Memories from five years ago came up in my pictures these last few days. It was our first experience to live in the south and have a hurricane go through. It was also my first experience with doctor appointments for the biopsy on what the mammogram found in my breast. There were a lot of firsts those first couple weeks of October but the constant in life was God provided. We were not financially ready for several days in a hotel away from home but He provided. We were not emotionally ready for a weather hurricane nor a health hurricane but God provided. We were not ready for the mental anguish with making decisions but God provided. He always provides when we allow Him. I remember years ago fretting over how bills would be paid and spending many sleepless nights over them. When I gave them to God, He provided not only for the bills but also with peace in my spirit. He provided financially for Paul through the generous spirit of the Church of Philippi. So many people have and continue to support the ministry here in Beaufort. I am so thankful for not only the financial support but the emotional support as well. I could not do what I do without God providing support from others. He loves on me through others in some pretty special ways. Paul wrote in Philippians 4:10-13 in the Tree of Life Version....
I rejoiced in the Lord greatly, that now at last you have revived your concern for me (though you were concerned before but lacked opportunity to show it). I am not saying this because I am in need—for whatever circumstance I am in, I have learned to be content. I know what it is to live with humble means, and I know what it is to live in prosperity. In any and every circumstance I have learned the secret of contentment—both to be filled and to go hungry, to have abundance and to suffer need. I can do all things through Messiah who strengthens me.

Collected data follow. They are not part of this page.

(* ===== verification/FrameSorter.v ===== *)
(** * Reassembly of a stream

    Models [stream_frame_sorter.go]: STREAM frames arrive in any order, overlap and
    repeat; the sorter keeps the gaps that are still missing and a queue of frames by
    offset, and hands the data out in order.  The list of gaps is the linked list
    [utils.ByteIntervalList]; a gap is [Start, End).

    The theorems relate the sorter to its abstract state, the set of bytes received so
    far, and show that it hands out exactly the bytes of the stream. *)

From stdpp Require Import base numbers list option strings gmap.
From S2P Require Import Prelude StreamFrame.

Local Open Scope Z_scope.

Definition MaxByteCount : Z := 2 ^ 64 - 1.
Definition MaxStreamFrameSorterGaps : Z := 2500.

(** [utils.ByteInterval] *)
Record ByteInterval : Type := MkInterval { Start : Z; End : Z }.
#[export] Instance ByteInterval_eq_dec : EqDecision ByteInterval.
Proof. solve_decision. Defined.

Module streamFrameSorter.

Record t : Type := Mk {
  queuedFrames : gmap Z StreamFrame.t;
  readPosition : Z;
  gaps : list ByteInterval;
  dupframesize : Z;
}.

Definition errTooManyGapsInReceivedStreamData : goerr :=
  GoErr "Too many gaps in received StreamFrame data".
Definition errDuplicateStreamData : goerr := GoErr "Duplicate Stream Data".
Definition errEmptyStreamData : goerr := GoErr "Stream Data empty".
Definition errNoGap : goerr := GoErr "StreamFrameSorter BUG: no gap found".
Definition errNoEndGap : goerr := GoErr "StreamFrameSorter BUG: no end gap found".

Definition newStreamFrameSorter : t := Mk ∅ 0 [MkInterval 0 MaxByteCount] 0.

(** [frame.Data[n:]] and [frame.Data[:n]], which panic out of range; the fields that are
    not touched stay. *)
Definition with_data (f : StreamFrame.t) (off : Z) (data : list Z) : StreamFrame.t :=
  StreamFrame.Mk (StreamFrame.StreamID f) (StreamFrame.FinBit f) (StreamFrame.DataLenPresent f)
    off data (StreamFrame.Rcvpkttime f) (StreamFrame.Priority f).

Definition cut_front (f : StreamFrame.t) (n : Z) : option StreamFrame.t :=
  if StreamFrame.DataLen f <? n then None
  else Some (with_data f (u64 (StreamFrame.Offset f + n)) (drop (Z.to_nat n) (StreamFrame.Data f))).
Definition cut_back (f : StreamFrame.t) (n : Z) : option StreamFrame.t :=
  if StreamFrame.DataLen f <? n then None
  else Some (with_data f (StreamFrame.Offset f) (take (Z.to_nat n) (StreamFrame.Data f))).

(** Skips the gaps before the frame [start, end). *)
Inductive skip_result : Type :=
| SkipDup
| SkipNone
| SkipFound (pre : list ByteInterval) (gap : ByteInterval) (rest : list ByteInterval).

Fixpoint skip_gaps (start end_ : Z) (pre gs : list ByteInterval) : skip_result :=
  match gs with
  | [] => SkipNone
  | gap :: rest =>
      if end_ <=? Start gap then SkipDup
      else if (Start gap <? end_) && (start <=? End gap) then SkipFound pre gap rest
      else skip_gaps start end_ (pre ++ [gap]) rest
  end.

(** The search for the gap the frame ends in.  [endGap] is the current gap, [first] says
    that it is the gap the frame starts in, [rest] are the gaps after it; the gaps in
    between have been removed from the list, as has [endGap] itself when [removed]. *)
Record EndGap : Type := MkEndGap {
  eg_gap : ByteInterval;
  eg_first : bool;
  eg_removed : bool;
  eg_rest : list ByteInterval;
  eg_queue : gmap Z StreamFrame.t;
}.

Fixpoint find_end_gap (end_ : Z) (endGap : ByteInterval) (first : bool) (rest : list ByteInterval)
    (queue : gmap Z StreamFrame.t) : EndGap + EndGap :=
  if End endGap <=? end_ then
    match rest with
    | [] => inr (MkEndGap endGap first false [] queue)        (* no end gap found *)
    | nextEndGap :: rest' =>
        if end_ <=? Start nextEndGap then inl (MkEndGap endGap first (negb first) rest queue)
        else find_end_gap end_ nextEndGap false rest' (delete (End endGap) queue)
    end
  else inl (MkEndGap endGap first false rest queue).
(** Rounding the mantissa to a neighbour keeps representable numbers on their side. *)
Lemma near_mantissa b m1 m2 e1 y :
  0 <= m1 -> emin <= e1 -> (emin < e1 -> 2 ^ (prec - 1) <= m1) ->
  located b m1 e1 y -> (m2 = m1 \/ m2 = m1 + 1) -> (b = false -> m2 = m1) ->
  near y (IZR m2 * bp e1).
Proof.
  intros Hm1 He1 Hbig Hl Hm2 Hex. pose proof (bp_pos e1) as Hp. pose proof pow_prec_pos as [Hpp Hpe].
  assert (forall z, repr z -> (exists k, z = (IZR k * bp e1)%R) \/ (z <= IZR m1 * bp e1)%R) as Hgrid.
  { intros z (M & E & -> & HM & HE). destruct (decide (e1 <= E)) as [Hle|Hgt].
    - left. eexists. by apply bp_grid.
    - right. assert (2 ^ (prec - 1) <= m1) by (apply Hbig; lia).
      assert (IZR M * bp E <= IZR (2 ^ (prec - 1)) * bp (E + 1))%R.
      { rewrite bp_succ. assert (IZR M <= 2 * IZR (2 ^ (prec - 1)))%R.
        { rewrite <- mult_IZR. apply IZR_le. lia. }
        pose proof (bp_pos E). nra. }
      assert (bp (E + 1) <= bp e1)%R by (apply bp_le; lia).
      assert (IZR (2 ^ (prec - 1)) <= IZR m1)%R by (by apply IZR_le).
      assert (0 < IZR (2 ^ (prec - 1)))%R by (apply IZR_lt; lia). pose proof (bp_pos (E + 1)). nra. }
  assert (IZR m1 * bp e1 <= IZR m2 * bp e1)%R as Hle.
  { apply Rmult_le_compat_r; [lra|]. apply IZR_le. lia. }
  split; intros z Hz Hy.
  - destruct b; [|rewrite (Hex eq_refl); unfold located in Hl; lra].
    unfold located in Hl. destruct (Hgrid z Hz) as [[k ->]|H]; [|lra].
    apply Rmult_le_compat_r; [lra|]. apply IZR_le.
    assert (IZR m1 < IZR k)%R as Hk%lt_IZR by nra. lia.
  - destruct (Hgrid z Hz) as [[k ->]|H]; [|lra].
    destruct b; [|rewrite (Hex eq_refl); unfold located in Hl; lra].
    unfold located in Hl. apply Rmult_le_compat_r; [lra|]. apply IZR_le.
    assert (IZR k < IZR (m1 + 1))%R as Hk%lt_IZR by nra. lia.
Qed.

Definition packed (s : bool) (M E : Z) : float :=
  match M with
  | Z0 => S754_zero s
  | Zpos m => if E <=? emax - prec then S754_finite s m E else S754_infinity s
  | Zneg _ => S754_nan
  end.

(** The second shift only renormalises a mantissa that was rounded up to [2 ^ prec]. *)
Lemma renormalise s m2 e1 :
  0 <= m2 <= 2 ^ prec -> emin <= e1 -> (emin < e1 -> 2 ^ (prec - 1) <= m2) ->
  exists M E, canonical M E /\ 0 <= M < 2 ^ prec /\ (IZR M * bp E = IZR m2 * bp e1)%R
    /\ (let '(mrs, e'') := shr_fexp prec emax m2 e1 loc_Exact in
        match shr_m mrs with
        | Z0 => S754_zero s
        | Zpos m => if e'' <=? emax - prec then S754_finite s m e'' else S754_infinity s
        | _ => S754_nan
        end) = packed s M E.
Proof.
  intros Hm2 He1 Hbig. pose proof pow_prec_pos as [Hpp Hpe].
  destruct (decide (m2 = 2 ^ prec)) as [->|Hne].
  - assert (Zdigits2 (2 ^ prec) = prec + 1) as Hd.
    { apply Zdigits2_eq; [|lia]. replace (prec + 1 - 1) with prec by lia.
      rewrite (Z.pow_add_r 2 prec 1) by lia. lia. }
    exists (2 ^ (prec - 1)), (e1 + 1).
    assert (Zdigits2 (2 ^ (prec - 1)) = prec) as Hd'.
    { apply Zdigits2_eq; [|lia]. lia. }
    unfold canonical. split_and!; [lia|intros _; rewrite Hd'; unfold SpecFloat.fexp; lia|lia|lia| |].
    + rewrite bp_succ, Hpe, mult_IZR. lra.
    + unfold shr_fexp. rewrite Hd. replace (fexp (prec + 1 + e1) - e1) with 1 by (unfold SpecFloat.fexp; lia).
      cbn [shr SpecFloat.iter_pos]. rewrite Hpe.
      destruct (2 ^ (prec - 1)) as [|p|p]; try lia. done.
  - exists m2, e1.
    assert (0 < m2 -> Zdigits2 m2 <= prec) as Hd by (intros; apply Zdigits2_le; lia).
    assert (0 < m2 -> fexp (Zdigits2 m2 + e1) = e1) as Hf.
    { intros H0. specialize (Hd H0). unfold SpecFloat.fexp in *.
      destruct (decide (e1 = emin)); [lia|].
      assert (prec <= Zdigits2 m2) by (apply Zdigits2_ge; [lia|apply Hbig; lia]). lia. }
    unfold canonical. split_and!; [lia|done|lia|lia|done|].
    unfold shr_fexp. assert (fexp (Zdigits2 m2 + e1) - e1 <= 0) as Hn.
    { destruct (decide (0 < m2)); [rewrite Hf by done; lia|].
      assert (m2 = 0) as -> by lia. cbn [Zdigits2]. unfold SpecFloat.fexp. lia. }
    destruct (fexp (Zdigits2 m2 + e1) - e1); [| lia |]; cbn [shr shr_record_of_loc shr_m]; by destruct m2.
Qed.

Lemma round_aux_spec s m e l y :
  0 <= m -> e <= fexp (Zdigits2 m + e) -> located (is_inexact l) m e y ->
  exists M E, canonical M E /\ 0 <= M < 2 ^ prec /\ near y (IZR M * bp E)
    /\ binary_round_aux prec emax s m e l = packed s M E.
Proof.
  intros Hm He Hl. destruct (rest_of_loc m l) as [Hr Hsm].
  pose proof (shifted_mantissa m e Hm He) as [Hr1 Hbig].
  destruct (shr_spec (shr_record_of_loc m l) e (fexp (Zdigits2 m + e) - e) y) as (mrs & Hshr & Hm1 & Hl1).
  { by rewrite Hsm. } { by rewrite Hr, Hsm. } { lia. }
  rewrite Hsm in Hm1. rewrite <- Hm1 in Hr1, Hbig.
  replace (e + (fexp (Zdigits2 m + e) - e)) with (fexp (Zdigits2 m + e)) in * by lia.
  set (e1 := fexp (Zdigits2 m + e)) in *.
  assert (emin <= e1) as He1 by (unfold e1, SpecFloat.fexp; lia).
  pose proof (round_nearest_even_spec mrs) as [Hm2 Hex].
  pose proof (near_mantissa _ _ _ e1 y (proj1 Hr1) He1 Hbig Hl1 Hm2 Hex) as Hnear.
  unfold binary_round_aux. unfold shr_fexp at 1. fold e1. rewrite Hshr.
  set (m2 := round_nearest_even (shr_m mrs) (loc_of_shr_record mrs)) in *.
  destruct (renormalise s m2 e1) as (M & E & Hc & HM & Hv & Heq); [lia|done|intros; specialize (Hbig H); lia|].
  exists M, E. rewrite Hv. done.
Qed.

Definition maxval : R := (IZR (2 ^ prec - 1) * bp (emax - prec))%R.

Lemma repr_opp z : repr z -> repr (- z).
Proof.
  intros (M & E & -> & HM & HE). exists (- M), E. rewrite opp_IZR. split_and!; [lra|lia|done].
Qed.

Lemma near_opp y r : near y r -> near (- y) (- r).
Proof.
  intros [H1 H2]. split; intros z Hz Hy; pose proof (repr_opp z Hz) as Hz'.
  - assert (- z <= r)%R; [apply H2; [done|lra]|lra].
  - assert (r <= - z)%R; [apply H1; [done|lra]|lra].
Qed.

Lemma repr_maxval : repr maxval.
Proof.
  exists (2 ^ prec - 1), (emax - prec). pose proof pow_prec_pos. split_and!; [done|lia|unfold SpecFloat.emin; lia].
Qed.

(** A canonical number below [maxval] does not overflow. *)
Lemma canonical_bounded M E :
  canonical M E -> 0 < M -> (IZR M * bp E <= maxval)%R -> E <= emax - prec.
Proof.
  intros [HE Hc] HM Hle. specialize (Hc HM). pose proof pow_prec_pos as [Hpp Hpe].
  destruct (decide (E <= emax - prec)) as [|Hgt]; [done|exfalso].
  assert (Zdigits2 M = prec) as Hd by (unfold SpecFloat.fexp, SpecFloat.emin in *; lia).
  pose proof (Zdigits2_bounds M HM) as [Hl _]. rewrite Hd in Hl.
  assert (bp (emax - prec + 1) <= bp E)%R as Hb by (apply bp_le; lia). rewrite bp_succ in Hb.
  pose proof (bp_pos (emax - prec)). apply IZR_le in Hl.
  assert (0 < IZR (2 ^ (prec - 1)))%R by (apply IZR_lt; lia).
  unfold maxval in Hle. rewrite Hpe, minus_IZR, mult_IZR in Hle. nra.
Qed.

Lemma packed_rounds (s : bool) M E y :
  canonical M E -> 0 <= M < 2 ^ prec -> near y (IZR M * bp E) -> (y <= maxval)%R ->
  rounds (if s then - y else y)%R (packed s M E).
Proof.
  intros Hc HM Hn Hy. destruct M as [|m|m]; [| |lia]; cbn [packed].
  - split; [done|]. cbn [val]. rewrite Rmult_0_l in Hn.
    destruct s; [|done]. rewrite <- Ropp_0. by apply near_opp.
  - assert (E <= emax - prec) as HE.
    { apply (canonical_bounded (Zpos m)); [done|lia|]. apply Hn; [apply repr_maxval|done]. }
    rewrite (proj2 (Z.leb_le _ _) HE). destruct Hc as [_ Hc]. split.
    + split; [|done]. cbn. unfold bounded, canonical_mantissa.
      rewrite (proj2 (Z.leb_le _ _) HE), andb_true_r. apply Z.eqb_eq, Hc. lia.
    + cbn [val]. destruct s; [|done]. rewrite Ropp_mult_distr_l_reverse. by apply near_opp.
Qed.

Lemma iter_xO m d : Zpos (Pos.iter xO m d) = Zpos m * 2 ^ Zpos d.
Proof.
  induction d as [|d IH] using Pos.peano_ind; [cbn; lia|].
  rewrite Pos.iter_succ, Pos2Z.inj_xO, IH, Pos2Z.inj_succ, Z.pow_succ_r by lia. lia.
Qed.

Lemma Zdigits2_shift m k : 0 < m -> 0 <= k -> Zdigits2 (m * 2 ^ k) = Zdigits2 m + k.
Proof.
  intros Hm Hk. pose proof (Zdigits2_bounds m Hm) as [Hl Hu].
  assert (1 <= Zdigits2 m) as Hd by (destruct m; unfold Zdigits2; lia).
  assert (0 < 2 ^ k) by (apply Z.pow_pos_nonneg; lia).
  apply Zdigits2_eq; [|nia].
  replace (Zdigits2 m + k - 1) with (Zdigits2 m - 1 + k) by lia. rewrite !Z.pow_add_r by lia. nia.
Qed.

Lemma shl_align_spec m e e' :
  exists mz ez, shl_align m e e' = (mz, ez) /\ ez = Z.min e e'
    /\ (IZR (Zpos mz) * bp ez = IZR (Zpos m) * bp e)%R /\ Zpos (digits2_pos mz) + ez = Zpos (digits2_pos m) + e.
Proof.
  unfold shl_align. destruct (e' - e) as [|d|d] eqn:Hd.
  - exists m, e. split_and!; [done|lia|done|done].
  - exists m, e. split_and!; [done|lia|done|done].
  - eexists _, e'. split_and!; [done|lia| |].
    + rewrite iter_xO, (bp_grid (Zpos m) e e') by lia. by replace (e - e') with (Zpos d) by lia.
    + pose proof (Zdigits2_shift (Zpos m) (Zpos d) ltac:(lia) ltac:(lia)) as H.
      rewrite <- iter_xO in H. unfold Zdigits2 in H. lia.
Qed.

Lemma binary_round_rounds (s : bool) m e :
  (IZR (Zpos m) * bp e <= maxval)%R ->
  rounds (if s then - (IZR (Zpos m) * bp e) else IZR (Zpos m) * bp e)%R (binary_round prec emax s m e).
Proof.
  intros Hy. unfold binary_round.
  destruct (shl_align_spec m e (fexp (Zpos (digits2_pos m) + e))) as (mz & ez & -> & Hez & Hv & Hd).
  destruct (round_aux_spec s (Zpos mz) ez loc_Exact (IZR (Zpos m) * bp e)) as (M & E & Hc & HM & Hn & ->).
  { lia. } { unfold Zdigits2. rewrite Hd. lia. } { cbn. by rewrite Hv. }
  by apply packed_rounds.
Qed.

Lemma binary_normalize_rounds m e s :
  (Rabs (IZR m * bp e) <= maxval)%R -> rounds (IZR m * bp e) (binary_normalize prec emax m e s).
Proof.
  intros Hy. pose proof (bp_pos e). destruct m as [|m|m]; cbn [binary_normalize].
  - rewrite Rmult_0_l. split; [done|]. split; intros z Hz Hz'; cbn [val]; lra.
  - apply (binary_round_rounds false). rewrite Rabs_right in Hy; [done|].
    assert (0 < IZR (Zpos m))%R by (apply IZR_lt; lia). nra.
  - pose proof (binary_round_rounds true m e) as Hr. cbn in Hr.
    replace (IZR (Zneg m)) with (- IZR (Zpos m))%R in * by (rewrite <- opp_IZR; done).
    replace (- IZR (Zpos m) * bp e)%R with (- (IZR (Zpos m) * bp e))%R in * by lra.
    apply Hr. rewrite Rabs_Ropp, Rabs_right in Hy; [done|].
    assert (0 < IZR (Zpos m))%R by (apply IZR_lt; lia). nra.
Qed.

(** ** Operations *)

Lemma valid_finite s m e : valid (S754_finite s m e) -> fexp (Zpos (digits2_pos m) + e) = e /\ e <= emax - prec.
Proof.
  intros [H _]. cbn in H. unfold bounded, canonical_mantissa in H.
  apply andb_prop in H as [H1%Z.eqb_eq H2%Z.leb_le]. done.
Qed.

Lemma valid_repr x : valid x -> repr (val x).
Proof.
  pose proof pow_prec_pos.
  destruct x as [s|s| |s m e]; intros Hx; try (exists 0, emin; split_and!; [cbn; lra|lia|lia]).
  apply valid_finite in Hx as [Hx _].
  assert (Zpos (digits2_pos m) <= prec) by (unfold SpecFloat.fexp in Hx; lia).
  pose proof (Zdigits2_bounds (Zpos m) ltac:(lia)) as [_ Hu]. unfold Zdigits2 in Hu.
  assert (2 ^ Zpos (digits2_pos m) <= 2 ^ prec) by (apply Z.pow_le_mono_r; lia).
  exists (if s then - Zpos m else Zpos m), e. split_and!; [| |unfold SpecFloat.fexp in Hx; lia].
  - cbn [val]. destruct s; rewrite ?opp_IZR; done.
  - destruct s; lia.
Qed.

(** A representable number rounds to itself, and rounding is monotone towards one. *)
Lemma rounds_exact y r : rounds y r -> repr y -> val r = y.
Proof. intros [_ [H1 H2]] Hy. apply Rle_antisym; [apply H1|apply H2]; try done; lra. Qed.

Lemma rounds_le y r z : rounds y r -> repr z -> (y <= z)%R -> (val r <= z)%R.
Proof. intros [_ [H _]]. apply H. Qed.

Lemma rounds_ge y r z : rounds y r -> repr z -> (z <= y)%R -> (z <= val r)%R.
Proof. intros [_ [_ H]]. apply H. Qed.

Lemma rounds_valid y r : rounds y r -> valid r.
Proof. by intros [H _]. Qed.

Lemma rounds_val x : valid x -> rounds (val x) x.
Proof. intros H. split; [done|]. split; intros z _ Hz; done. Qed.

Lemma signed_align s m e ez :
  ez <= e -> (IZR (cond_Zopp s (Zpos (fst (shl_align m e ez)))) * bp ez
              = (if s then - IZR (Zpos m) else IZR (Zpos m)) * bp e)%R.
Proof.
  intros H. destruct (shl_align_spec m e ez) as (mz & e' & -> & -> & Hv & _). cbn [fst].
  replace (Z.min e ez) with ez in Hv by lia. destruct s; cbn [cond_Zopp]; rewrite ?opp_IZR; lra.
Qed.

Lemma SFadd_rounds x y :
  valid x -> valid y -> (Rabs (val x + val y) <= maxval)%R -> rounds (val x + val y) (SFadd prec emax x y).
Proof.
  intros Hx Hy Hb.
  destruct x as [s|s| |s m e], y as [s'|s'| |s' m' e']; try (by destruct Hx); try (by destruct Hy).
  - cbn [val]. rewrite Rplus_0_l. cbn [SFadd]. destruct s, s'; by apply (rounds_val (S754_zero _)).
  - cbn [val]. rewrite Rplus_0_l. by apply (rounds_val (S754_finite s' m' e')).
  - cbn [val]. rewrite Rplus_0_r. by apply (rounds_val (S754_finite s m e)).
  - cbn [SFadd].
    assert (val (S754_finite s m e) + val (S754_finite s' m' e')
            = IZR (cond_Zopp s (Zpos (fst (shl_align m e (Z.min e e'))))
                   + cond_Zopp s' (Zpos (fst (shl_align m' e' (Z.min e e'))))) * bp (Z.min e e'))%R as Heq.
    { rewrite plus_IZR, Rmult_plus_distr_r, !signed_align by lia. done. }
    rewrite Heq in *. by apply binary_normalize_rounds.
Qed.

Lemma SFsub_opp x y : valid x -> valid y ->
  (exists s s', x = S754_zero s /\ y = S754_zero s' /\ exists s'', SFsub prec emax x y = S754_zero s'')
  \/ SFsub prec emax x y = SFadd prec emax x (SFopp y).
Proof.
  intros Hx Hy.
  destruct x as [s|s| |s m e], y as [s'|s'| |s' m' e']; try (by destruct Hx); try (by destruct Hy);
    try (right; reflexivity).
  - left. exists s, s'. split_and!; [done|done|]. destruct s, s'; eauto.
  - right. cbn [SFsub SFadd SFopp]. f_equal. destruct s, s'; cbn [cond_Zopp negb]; lia.
Qed.

Lemma SFopp_valid y : valid y -> valid (SFopp y) /\ val (SFopp y) = (- val y)%R.
Proof.
  intros Hy. destruct y as [s|s| |s m e]; try (by destruct Hy); cbn [SFopp val].
  - split; [done|lra].
  - split; [done|]. destruct s; cbn [negb]; lra.
Qed.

We all need to live in the state of contentment. No matter if we have little or a lot we need to realize God is the One who provides. This does not just pertain to finances but to every part of life. When we are feeling down, we need to seek more of Him to lift us up. When we are feeling lonely, we need to seek more of Him to realize we are never alone. When we are feeling confused, we need to seek more of Him to realize He is not the one to cause confusion. Kari Jobe's song "The More I Seek You" is on my mind this morning...
The more I seek you
The more I find you
The more I find you
The more I love you
I want to sit at your feet
Drink from the cup in your hand
Lay back against you and breathe, feel your heart beat
This love is so deep, its more than I can stand
I melt in your peace, its overwhelming
The more I find you
The more I find you
The more I love you
I want to sit at your feet
Drink from the cup in your hand
Lay back against you and breathe, feel your heart beat
This love is so deep, its more than I can stand
I melt in your peace, its overwhelming
Dear Jesus,
Thank You for the opportunities You presented to me yesterday to love with Your love and the ones ahead in this day! Thank You for a good visit with Marion! My heart breaks for the pain she experiences. Thank You for bringing Philippians 4 and the song "The More I Seek You" to me this morning! Some days are just harder than others but when I look around I see people going through harder things than myself. When I reflect back on past Octobers, I see Your hand stretched out to pull me closer. My sister's murder, my breast cancer diagnosis, Mr Fran, Grammy, and Mordecei's deaths, hurricane evacuation...You are always with me and I am so grateful for that knowledge. I am grateful You for the ways You encourage me through friends. Thank You for the way You use Rickey to encourage me through 'tough' days! Thank You for loving me so greatly! Lord, cleanse me so You can fill me to overflowing with more of You. May You ooze out of me in a new, different way! I pray encouragement over many going through 'tough' days. My Momma; my sisters Linda, Sally, and Mary; my brother; Ben and Colleen; Tony and Madeline; Scott; Lisa; Steve; Melanie; Joan; Terri Hall; Rachael and Bill Watts; Sharon Sebolt; Courtney Pottenger Family; Ms Savon; Norma Hall; Kayla; many with COVID: some young ladies with anxiety; a man in rehab for anger issues; a friend who needs protection in a hostile workplace; ones dealing with verbal attacks from 'friends' and loved ones; a teen in a volatile home situation; and so many others. I pray for the Garrison, Edwards, Younger, and Lupton families with recent losses. I pray for those going through or recuperating from procedures/treatments to receive healing. Ashley, Pastor Kevin, Sharon's niece Amy, Gay and Doug, Little Ivy, Ed, Frank, My heart breaks for Little Jensen who needs a heart transplant. Thank You for being My Provider! Amen.